[Collected data entries]
BEGIN
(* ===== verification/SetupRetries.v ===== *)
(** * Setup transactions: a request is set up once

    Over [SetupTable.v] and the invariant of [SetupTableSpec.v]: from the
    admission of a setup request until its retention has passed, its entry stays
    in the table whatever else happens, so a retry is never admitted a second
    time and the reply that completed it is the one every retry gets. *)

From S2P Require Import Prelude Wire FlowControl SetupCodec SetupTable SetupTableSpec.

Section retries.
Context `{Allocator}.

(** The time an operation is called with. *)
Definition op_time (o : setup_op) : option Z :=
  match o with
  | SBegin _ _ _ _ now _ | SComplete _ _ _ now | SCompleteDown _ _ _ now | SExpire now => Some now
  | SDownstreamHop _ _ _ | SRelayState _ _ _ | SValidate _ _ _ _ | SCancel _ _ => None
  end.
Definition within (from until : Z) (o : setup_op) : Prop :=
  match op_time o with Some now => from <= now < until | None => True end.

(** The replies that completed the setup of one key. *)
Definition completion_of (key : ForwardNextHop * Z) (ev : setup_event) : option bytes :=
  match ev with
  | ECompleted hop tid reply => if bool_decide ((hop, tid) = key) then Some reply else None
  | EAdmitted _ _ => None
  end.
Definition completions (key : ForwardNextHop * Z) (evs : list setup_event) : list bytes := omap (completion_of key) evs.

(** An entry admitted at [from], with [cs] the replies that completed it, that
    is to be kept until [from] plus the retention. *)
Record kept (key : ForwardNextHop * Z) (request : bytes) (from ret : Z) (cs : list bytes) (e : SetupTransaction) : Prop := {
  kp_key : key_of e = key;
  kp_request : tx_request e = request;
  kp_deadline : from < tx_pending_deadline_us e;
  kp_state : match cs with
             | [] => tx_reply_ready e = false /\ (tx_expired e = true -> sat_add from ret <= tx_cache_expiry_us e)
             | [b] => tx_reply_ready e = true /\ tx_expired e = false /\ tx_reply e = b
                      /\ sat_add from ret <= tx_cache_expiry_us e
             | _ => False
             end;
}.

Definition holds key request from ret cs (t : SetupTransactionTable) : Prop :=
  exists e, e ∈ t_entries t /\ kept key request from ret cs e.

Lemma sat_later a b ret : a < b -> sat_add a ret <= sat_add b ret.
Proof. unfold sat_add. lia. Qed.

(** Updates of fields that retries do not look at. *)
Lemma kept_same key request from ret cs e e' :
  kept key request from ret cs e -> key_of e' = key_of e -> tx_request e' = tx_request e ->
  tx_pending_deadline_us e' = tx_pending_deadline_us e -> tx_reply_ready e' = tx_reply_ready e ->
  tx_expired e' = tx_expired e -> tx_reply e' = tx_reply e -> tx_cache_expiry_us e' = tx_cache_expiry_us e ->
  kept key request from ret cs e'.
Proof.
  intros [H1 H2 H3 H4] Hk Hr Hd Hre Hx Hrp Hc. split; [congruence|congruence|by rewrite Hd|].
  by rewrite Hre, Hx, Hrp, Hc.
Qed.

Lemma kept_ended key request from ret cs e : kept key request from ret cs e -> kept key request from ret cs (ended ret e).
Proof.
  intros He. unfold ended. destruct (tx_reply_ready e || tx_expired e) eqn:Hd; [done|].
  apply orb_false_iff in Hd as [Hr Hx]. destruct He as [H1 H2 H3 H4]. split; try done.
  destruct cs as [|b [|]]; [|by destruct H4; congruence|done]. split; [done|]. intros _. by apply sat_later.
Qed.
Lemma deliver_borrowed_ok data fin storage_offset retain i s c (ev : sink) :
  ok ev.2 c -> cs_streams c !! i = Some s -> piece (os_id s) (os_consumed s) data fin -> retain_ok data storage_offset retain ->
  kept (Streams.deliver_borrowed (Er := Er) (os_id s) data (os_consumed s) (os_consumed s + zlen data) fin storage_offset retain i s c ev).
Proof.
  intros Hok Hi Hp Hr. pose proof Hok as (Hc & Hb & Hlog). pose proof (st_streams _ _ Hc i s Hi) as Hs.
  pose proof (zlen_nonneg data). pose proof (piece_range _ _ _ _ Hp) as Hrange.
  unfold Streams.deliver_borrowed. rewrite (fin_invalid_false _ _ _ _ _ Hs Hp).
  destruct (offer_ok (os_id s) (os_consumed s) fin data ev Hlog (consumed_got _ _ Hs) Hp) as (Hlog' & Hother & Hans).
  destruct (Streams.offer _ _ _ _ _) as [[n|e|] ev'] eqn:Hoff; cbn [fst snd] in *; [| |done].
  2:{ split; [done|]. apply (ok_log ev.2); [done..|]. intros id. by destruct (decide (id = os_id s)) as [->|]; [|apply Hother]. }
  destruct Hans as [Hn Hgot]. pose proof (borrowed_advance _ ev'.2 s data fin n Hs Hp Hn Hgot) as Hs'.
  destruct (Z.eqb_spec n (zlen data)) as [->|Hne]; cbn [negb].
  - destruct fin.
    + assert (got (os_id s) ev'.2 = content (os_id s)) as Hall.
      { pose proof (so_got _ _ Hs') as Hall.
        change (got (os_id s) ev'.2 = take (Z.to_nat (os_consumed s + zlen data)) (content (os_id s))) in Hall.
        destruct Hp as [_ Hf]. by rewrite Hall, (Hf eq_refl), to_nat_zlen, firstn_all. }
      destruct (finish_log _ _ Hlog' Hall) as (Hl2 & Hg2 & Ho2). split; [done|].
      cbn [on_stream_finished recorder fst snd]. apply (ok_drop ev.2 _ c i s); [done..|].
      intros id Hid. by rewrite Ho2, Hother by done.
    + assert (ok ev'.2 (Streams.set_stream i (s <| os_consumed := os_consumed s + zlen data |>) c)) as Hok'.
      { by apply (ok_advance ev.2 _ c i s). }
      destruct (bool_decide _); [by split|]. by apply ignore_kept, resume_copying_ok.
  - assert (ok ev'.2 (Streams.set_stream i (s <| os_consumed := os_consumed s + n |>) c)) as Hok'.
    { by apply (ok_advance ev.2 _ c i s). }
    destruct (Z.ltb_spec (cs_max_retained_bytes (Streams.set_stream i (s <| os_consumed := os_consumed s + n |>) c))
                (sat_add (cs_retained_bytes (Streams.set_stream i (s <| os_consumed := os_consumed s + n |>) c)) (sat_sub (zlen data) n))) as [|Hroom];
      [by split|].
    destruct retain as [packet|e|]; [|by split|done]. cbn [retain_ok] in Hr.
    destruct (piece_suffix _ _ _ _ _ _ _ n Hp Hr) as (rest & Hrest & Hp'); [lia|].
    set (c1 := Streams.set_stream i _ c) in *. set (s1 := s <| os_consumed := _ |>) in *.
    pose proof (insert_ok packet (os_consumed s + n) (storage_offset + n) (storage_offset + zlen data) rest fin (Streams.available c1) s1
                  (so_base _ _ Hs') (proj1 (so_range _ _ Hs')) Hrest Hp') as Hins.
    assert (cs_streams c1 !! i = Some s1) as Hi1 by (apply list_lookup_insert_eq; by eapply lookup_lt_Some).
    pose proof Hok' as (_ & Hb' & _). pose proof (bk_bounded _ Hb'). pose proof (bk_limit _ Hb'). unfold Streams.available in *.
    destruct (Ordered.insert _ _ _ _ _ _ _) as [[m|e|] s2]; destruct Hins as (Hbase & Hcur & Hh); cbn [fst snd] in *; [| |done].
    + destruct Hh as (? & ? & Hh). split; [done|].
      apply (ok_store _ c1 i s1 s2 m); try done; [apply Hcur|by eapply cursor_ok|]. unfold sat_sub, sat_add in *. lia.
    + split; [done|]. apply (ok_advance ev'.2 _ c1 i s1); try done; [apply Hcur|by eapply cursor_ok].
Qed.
END
BEGIN
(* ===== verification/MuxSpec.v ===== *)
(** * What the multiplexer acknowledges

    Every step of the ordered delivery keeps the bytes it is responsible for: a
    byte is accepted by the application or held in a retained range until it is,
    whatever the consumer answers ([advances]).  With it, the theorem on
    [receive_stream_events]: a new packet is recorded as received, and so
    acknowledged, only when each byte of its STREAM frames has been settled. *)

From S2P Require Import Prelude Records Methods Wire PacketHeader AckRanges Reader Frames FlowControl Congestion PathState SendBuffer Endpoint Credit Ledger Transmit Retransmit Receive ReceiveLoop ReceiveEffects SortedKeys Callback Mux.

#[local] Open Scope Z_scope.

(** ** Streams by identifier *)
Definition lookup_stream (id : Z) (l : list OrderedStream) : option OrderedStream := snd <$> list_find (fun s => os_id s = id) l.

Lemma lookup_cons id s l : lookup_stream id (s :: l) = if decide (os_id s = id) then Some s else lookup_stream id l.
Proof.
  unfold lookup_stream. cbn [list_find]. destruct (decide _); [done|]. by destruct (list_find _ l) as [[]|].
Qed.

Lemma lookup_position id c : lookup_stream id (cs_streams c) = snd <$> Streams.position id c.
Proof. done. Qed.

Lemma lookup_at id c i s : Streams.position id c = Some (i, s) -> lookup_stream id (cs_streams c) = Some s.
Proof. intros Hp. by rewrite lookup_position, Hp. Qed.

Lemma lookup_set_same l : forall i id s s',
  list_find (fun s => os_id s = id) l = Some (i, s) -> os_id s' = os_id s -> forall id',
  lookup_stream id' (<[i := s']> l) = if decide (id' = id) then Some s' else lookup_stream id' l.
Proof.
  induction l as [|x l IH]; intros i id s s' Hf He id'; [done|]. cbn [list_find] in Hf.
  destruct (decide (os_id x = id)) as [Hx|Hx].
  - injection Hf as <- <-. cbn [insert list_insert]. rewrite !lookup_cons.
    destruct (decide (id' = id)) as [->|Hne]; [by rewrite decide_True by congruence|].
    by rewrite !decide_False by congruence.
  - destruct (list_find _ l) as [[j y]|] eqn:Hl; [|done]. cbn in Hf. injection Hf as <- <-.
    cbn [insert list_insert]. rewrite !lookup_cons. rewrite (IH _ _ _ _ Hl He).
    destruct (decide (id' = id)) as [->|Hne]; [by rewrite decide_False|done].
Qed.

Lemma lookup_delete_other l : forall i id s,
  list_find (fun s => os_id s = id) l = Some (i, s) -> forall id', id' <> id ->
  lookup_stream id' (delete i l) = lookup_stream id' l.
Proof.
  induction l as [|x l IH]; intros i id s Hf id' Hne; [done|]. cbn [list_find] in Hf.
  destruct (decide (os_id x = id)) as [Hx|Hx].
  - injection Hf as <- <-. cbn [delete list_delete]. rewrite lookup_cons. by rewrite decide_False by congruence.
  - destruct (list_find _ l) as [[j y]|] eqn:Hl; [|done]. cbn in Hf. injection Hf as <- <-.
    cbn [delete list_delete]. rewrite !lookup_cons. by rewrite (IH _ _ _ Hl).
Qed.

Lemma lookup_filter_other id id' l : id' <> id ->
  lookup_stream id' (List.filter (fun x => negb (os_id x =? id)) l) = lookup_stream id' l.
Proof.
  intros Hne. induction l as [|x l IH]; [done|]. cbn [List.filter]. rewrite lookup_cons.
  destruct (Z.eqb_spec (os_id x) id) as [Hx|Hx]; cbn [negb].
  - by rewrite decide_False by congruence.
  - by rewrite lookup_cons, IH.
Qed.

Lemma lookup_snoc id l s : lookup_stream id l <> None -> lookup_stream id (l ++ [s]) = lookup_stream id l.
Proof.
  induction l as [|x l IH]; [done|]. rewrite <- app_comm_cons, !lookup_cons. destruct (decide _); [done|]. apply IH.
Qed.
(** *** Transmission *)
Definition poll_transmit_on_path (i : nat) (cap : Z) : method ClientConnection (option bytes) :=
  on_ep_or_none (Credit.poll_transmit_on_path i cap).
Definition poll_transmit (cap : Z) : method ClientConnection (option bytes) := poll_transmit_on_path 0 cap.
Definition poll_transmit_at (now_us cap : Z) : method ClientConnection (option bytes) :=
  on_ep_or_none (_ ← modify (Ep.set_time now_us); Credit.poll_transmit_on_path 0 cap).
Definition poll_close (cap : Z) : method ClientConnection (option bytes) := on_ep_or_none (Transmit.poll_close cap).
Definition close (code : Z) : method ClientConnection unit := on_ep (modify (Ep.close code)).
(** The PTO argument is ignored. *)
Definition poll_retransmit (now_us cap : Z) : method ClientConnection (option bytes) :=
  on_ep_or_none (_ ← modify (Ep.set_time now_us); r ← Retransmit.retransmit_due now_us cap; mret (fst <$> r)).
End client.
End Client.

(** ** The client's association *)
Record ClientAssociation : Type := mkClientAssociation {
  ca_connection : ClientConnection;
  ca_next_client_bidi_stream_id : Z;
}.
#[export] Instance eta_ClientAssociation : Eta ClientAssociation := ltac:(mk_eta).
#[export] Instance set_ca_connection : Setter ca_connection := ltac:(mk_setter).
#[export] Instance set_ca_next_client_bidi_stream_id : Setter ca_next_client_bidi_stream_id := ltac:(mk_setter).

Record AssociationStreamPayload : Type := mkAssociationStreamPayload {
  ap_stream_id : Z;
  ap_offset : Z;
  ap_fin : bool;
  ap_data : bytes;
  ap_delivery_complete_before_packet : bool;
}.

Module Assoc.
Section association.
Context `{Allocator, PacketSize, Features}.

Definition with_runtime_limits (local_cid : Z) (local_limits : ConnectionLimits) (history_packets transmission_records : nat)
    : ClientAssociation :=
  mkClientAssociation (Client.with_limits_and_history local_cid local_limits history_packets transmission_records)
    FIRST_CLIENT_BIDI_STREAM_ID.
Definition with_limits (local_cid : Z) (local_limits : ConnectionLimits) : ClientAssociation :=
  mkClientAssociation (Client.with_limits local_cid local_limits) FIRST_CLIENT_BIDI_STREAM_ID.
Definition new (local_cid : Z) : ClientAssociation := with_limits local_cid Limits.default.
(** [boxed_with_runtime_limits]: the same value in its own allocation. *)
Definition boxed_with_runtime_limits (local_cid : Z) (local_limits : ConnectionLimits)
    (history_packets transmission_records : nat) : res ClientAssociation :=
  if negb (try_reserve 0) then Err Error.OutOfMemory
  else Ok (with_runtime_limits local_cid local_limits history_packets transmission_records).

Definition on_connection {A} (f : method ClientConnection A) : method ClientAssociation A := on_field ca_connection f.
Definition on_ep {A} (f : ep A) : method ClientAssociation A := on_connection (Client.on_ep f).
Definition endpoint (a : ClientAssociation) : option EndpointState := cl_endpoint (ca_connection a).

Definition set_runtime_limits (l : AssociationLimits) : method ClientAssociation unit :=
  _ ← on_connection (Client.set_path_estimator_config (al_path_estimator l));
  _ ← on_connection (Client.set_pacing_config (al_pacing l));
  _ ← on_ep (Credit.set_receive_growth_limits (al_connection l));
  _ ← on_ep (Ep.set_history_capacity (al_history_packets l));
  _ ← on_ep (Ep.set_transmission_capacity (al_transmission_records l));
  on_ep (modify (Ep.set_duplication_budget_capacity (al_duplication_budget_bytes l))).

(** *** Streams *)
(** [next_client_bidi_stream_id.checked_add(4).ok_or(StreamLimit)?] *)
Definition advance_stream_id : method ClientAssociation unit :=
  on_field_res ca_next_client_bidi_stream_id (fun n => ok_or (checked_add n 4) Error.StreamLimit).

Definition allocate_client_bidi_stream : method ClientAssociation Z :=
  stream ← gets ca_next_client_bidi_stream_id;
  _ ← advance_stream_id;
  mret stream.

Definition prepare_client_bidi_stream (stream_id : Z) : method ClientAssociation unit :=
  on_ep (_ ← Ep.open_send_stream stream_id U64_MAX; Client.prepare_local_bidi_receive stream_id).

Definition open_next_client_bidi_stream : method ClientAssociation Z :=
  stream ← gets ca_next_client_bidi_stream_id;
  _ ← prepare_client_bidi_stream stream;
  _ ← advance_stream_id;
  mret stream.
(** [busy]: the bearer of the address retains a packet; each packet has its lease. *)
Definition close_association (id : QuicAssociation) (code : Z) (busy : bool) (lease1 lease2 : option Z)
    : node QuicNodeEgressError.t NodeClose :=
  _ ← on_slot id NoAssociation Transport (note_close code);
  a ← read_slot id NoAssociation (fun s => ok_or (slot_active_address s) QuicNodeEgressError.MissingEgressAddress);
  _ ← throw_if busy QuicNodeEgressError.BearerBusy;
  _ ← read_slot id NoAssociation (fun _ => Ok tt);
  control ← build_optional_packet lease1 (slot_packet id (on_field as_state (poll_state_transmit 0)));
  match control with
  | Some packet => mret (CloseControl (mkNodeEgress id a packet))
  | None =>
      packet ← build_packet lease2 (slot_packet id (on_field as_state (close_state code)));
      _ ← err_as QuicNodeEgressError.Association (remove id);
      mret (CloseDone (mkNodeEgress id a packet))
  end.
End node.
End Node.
END
EXERCISE REQUIREMENTS:
Above are the records; from them, give again exactly the lines from the one containing "(* ===== verification/SetupRetries.v ===== *)" to the one containing "admission of a", both lines included, and nothing more.

OUTPUT:
(* ===== verification/SetupRetries.v ===== *)
(** * Setup transactions: a request is set up once

    Over [SetupTable.v] and the invariant of [SetupTableSpec.v]: from the
    admission of a setup request until its retention has passed, its entry stays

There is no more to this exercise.